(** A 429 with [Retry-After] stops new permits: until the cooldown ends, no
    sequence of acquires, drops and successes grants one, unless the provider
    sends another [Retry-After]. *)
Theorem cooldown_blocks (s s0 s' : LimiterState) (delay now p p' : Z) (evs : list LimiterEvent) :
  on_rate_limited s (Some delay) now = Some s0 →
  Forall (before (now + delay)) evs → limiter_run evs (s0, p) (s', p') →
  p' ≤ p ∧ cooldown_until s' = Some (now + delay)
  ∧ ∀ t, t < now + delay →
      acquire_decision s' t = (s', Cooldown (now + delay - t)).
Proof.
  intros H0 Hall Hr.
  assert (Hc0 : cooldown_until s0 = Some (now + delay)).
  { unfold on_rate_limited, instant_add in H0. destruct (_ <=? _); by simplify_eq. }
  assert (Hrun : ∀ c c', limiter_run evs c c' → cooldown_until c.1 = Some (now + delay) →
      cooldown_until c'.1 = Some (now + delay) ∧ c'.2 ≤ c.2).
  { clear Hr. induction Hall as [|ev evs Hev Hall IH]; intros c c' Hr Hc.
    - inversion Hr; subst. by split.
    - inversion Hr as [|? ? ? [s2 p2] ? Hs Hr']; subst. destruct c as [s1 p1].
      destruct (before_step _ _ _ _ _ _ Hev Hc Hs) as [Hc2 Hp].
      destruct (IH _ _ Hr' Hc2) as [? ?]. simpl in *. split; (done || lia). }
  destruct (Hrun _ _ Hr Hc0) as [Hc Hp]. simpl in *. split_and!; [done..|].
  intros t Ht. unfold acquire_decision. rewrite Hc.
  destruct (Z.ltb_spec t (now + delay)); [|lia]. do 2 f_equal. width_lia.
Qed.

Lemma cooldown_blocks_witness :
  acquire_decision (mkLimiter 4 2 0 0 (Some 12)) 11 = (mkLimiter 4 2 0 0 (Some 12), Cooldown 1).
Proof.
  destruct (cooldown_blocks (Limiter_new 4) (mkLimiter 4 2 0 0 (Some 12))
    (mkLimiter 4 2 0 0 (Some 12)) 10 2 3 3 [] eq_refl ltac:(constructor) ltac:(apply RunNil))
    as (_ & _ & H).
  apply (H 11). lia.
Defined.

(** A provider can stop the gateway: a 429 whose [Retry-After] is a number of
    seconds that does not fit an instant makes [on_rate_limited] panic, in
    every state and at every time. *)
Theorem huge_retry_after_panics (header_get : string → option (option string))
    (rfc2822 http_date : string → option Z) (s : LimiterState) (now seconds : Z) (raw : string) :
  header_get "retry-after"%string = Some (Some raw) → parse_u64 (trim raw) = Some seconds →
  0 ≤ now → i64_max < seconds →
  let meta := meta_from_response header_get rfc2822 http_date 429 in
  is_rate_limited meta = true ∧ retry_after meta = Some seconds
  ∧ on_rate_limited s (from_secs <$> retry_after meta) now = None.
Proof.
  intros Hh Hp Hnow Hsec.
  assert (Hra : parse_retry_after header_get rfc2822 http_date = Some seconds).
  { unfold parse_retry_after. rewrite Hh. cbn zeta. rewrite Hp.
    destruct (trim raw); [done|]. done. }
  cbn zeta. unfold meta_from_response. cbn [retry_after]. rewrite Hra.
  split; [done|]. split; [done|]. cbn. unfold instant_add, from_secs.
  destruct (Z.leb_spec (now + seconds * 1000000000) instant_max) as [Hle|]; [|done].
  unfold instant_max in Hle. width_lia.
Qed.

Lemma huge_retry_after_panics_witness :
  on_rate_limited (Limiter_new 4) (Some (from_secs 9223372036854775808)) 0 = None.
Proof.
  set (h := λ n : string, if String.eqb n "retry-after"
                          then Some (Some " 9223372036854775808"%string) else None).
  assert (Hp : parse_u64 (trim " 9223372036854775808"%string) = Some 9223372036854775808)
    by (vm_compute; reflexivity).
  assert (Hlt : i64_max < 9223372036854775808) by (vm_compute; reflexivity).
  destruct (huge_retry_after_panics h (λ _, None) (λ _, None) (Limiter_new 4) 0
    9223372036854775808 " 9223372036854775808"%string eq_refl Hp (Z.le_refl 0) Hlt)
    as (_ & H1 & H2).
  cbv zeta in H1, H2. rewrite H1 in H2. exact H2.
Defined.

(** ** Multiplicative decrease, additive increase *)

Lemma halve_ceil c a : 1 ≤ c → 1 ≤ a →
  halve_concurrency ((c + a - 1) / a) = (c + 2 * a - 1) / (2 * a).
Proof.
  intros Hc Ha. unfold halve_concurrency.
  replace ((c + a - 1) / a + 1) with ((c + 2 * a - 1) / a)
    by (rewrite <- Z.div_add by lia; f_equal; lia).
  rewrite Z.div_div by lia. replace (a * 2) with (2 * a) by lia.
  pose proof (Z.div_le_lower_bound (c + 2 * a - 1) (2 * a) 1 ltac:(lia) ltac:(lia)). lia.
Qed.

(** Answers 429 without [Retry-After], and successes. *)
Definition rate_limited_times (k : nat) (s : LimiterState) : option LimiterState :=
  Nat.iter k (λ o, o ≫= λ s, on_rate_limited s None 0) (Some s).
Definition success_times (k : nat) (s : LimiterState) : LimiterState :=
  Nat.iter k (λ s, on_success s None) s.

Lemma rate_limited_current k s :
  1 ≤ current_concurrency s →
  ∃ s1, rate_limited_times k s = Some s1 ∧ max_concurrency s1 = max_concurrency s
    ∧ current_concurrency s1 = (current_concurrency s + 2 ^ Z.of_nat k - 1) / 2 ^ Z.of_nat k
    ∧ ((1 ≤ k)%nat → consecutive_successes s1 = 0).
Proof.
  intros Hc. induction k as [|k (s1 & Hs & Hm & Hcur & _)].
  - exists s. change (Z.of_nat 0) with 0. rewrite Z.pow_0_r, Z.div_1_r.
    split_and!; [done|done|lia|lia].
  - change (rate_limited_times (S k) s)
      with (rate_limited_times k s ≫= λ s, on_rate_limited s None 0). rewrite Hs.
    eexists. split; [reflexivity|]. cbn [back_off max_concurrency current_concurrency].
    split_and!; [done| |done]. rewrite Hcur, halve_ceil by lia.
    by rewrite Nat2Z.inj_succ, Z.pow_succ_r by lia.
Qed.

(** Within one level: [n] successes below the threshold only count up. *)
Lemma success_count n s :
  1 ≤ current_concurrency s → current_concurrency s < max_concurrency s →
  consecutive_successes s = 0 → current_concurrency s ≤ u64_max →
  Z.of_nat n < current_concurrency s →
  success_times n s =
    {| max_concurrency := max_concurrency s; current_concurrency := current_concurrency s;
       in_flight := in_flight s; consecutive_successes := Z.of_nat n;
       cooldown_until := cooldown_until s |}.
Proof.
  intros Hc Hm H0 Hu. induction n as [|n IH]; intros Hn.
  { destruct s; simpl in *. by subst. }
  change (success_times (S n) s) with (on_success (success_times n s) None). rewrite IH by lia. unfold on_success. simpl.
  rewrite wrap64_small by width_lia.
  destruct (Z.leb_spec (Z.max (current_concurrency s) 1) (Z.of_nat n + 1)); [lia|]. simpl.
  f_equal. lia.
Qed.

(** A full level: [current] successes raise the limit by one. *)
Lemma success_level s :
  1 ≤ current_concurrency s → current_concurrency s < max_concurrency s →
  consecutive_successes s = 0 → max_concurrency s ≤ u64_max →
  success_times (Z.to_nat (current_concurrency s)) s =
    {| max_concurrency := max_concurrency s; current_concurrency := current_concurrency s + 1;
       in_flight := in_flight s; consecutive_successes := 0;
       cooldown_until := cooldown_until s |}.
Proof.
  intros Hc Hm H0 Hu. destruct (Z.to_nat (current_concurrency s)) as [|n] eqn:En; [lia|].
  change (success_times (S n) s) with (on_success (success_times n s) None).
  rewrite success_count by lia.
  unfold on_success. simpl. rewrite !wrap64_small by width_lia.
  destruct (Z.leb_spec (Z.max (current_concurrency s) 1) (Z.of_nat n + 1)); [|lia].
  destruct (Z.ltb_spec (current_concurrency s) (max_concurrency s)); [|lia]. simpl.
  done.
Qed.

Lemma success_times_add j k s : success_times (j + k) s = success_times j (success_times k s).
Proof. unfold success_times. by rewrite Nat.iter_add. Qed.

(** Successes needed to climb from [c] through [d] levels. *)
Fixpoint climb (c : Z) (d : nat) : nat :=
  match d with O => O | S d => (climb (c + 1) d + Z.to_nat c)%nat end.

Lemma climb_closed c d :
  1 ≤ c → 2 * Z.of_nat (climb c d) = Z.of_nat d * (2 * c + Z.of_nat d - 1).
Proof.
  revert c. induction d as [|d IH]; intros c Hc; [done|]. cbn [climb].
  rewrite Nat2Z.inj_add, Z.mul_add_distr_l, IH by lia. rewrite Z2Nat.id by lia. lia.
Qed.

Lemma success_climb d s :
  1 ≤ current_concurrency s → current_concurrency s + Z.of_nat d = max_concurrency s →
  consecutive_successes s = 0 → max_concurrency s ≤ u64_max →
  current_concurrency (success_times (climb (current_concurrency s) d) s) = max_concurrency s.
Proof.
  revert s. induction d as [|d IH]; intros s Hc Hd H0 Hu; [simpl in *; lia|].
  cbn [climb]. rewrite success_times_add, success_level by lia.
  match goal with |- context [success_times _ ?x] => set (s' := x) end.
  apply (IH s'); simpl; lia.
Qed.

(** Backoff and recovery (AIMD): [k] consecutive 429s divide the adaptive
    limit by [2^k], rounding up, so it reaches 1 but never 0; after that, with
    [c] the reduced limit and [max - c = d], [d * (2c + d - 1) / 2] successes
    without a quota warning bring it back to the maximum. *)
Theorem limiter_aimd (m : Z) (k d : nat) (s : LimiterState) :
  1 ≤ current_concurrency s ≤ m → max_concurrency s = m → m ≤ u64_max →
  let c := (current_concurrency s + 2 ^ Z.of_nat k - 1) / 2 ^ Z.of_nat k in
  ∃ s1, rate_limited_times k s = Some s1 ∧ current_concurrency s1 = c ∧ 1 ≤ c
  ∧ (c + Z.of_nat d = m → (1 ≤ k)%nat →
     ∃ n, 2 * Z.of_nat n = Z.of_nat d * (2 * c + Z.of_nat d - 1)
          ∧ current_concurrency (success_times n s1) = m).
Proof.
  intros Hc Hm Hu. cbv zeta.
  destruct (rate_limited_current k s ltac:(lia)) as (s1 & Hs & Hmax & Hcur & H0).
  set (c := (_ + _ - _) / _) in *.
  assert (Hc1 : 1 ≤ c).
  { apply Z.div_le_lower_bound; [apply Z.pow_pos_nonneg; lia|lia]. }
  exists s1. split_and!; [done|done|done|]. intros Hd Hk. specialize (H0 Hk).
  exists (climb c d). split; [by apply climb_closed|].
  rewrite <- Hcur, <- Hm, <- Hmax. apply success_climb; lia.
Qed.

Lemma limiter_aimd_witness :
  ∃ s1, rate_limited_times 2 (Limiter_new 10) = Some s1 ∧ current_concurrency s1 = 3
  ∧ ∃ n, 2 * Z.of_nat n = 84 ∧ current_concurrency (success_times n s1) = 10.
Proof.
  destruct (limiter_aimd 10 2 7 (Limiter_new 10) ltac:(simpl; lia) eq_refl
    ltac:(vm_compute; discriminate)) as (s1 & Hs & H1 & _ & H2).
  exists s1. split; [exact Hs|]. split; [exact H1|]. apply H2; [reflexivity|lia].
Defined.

--- Work to be completed ---
Set the material down exactly as written, starting at its first line. The line containing "assert (Hc0 : cooldown_until" is the last one to include.

--- Written solution ---
(** A 429 with [Retry-After] stops new permits: until the cooldown ends, no
    sequence of acquires, drops and successes grants one, unless the provider
    sends another [Retry-After]. *)
Theorem cooldown_blocks (s s0 s' : LimiterState) (delay now p p' : Z) (evs : list LimiterEvent) :
  on_rate_limited s (Some delay) now = Some s0 →
  Forall (before (now + delay)) evs → limiter_run evs (s0, p) (s', p') →
  p' ≤ p ∧ cooldown_until s' = Some (now + delay)
  ∧ ∀ t, t < now + delay →
      acquire_decision s' t = (s', Cooldown (now + delay - t)).
Proof.
  intros H0 Hall Hr.
  assert (Hc0 : cooldown_until s0 = Some (now + delay)).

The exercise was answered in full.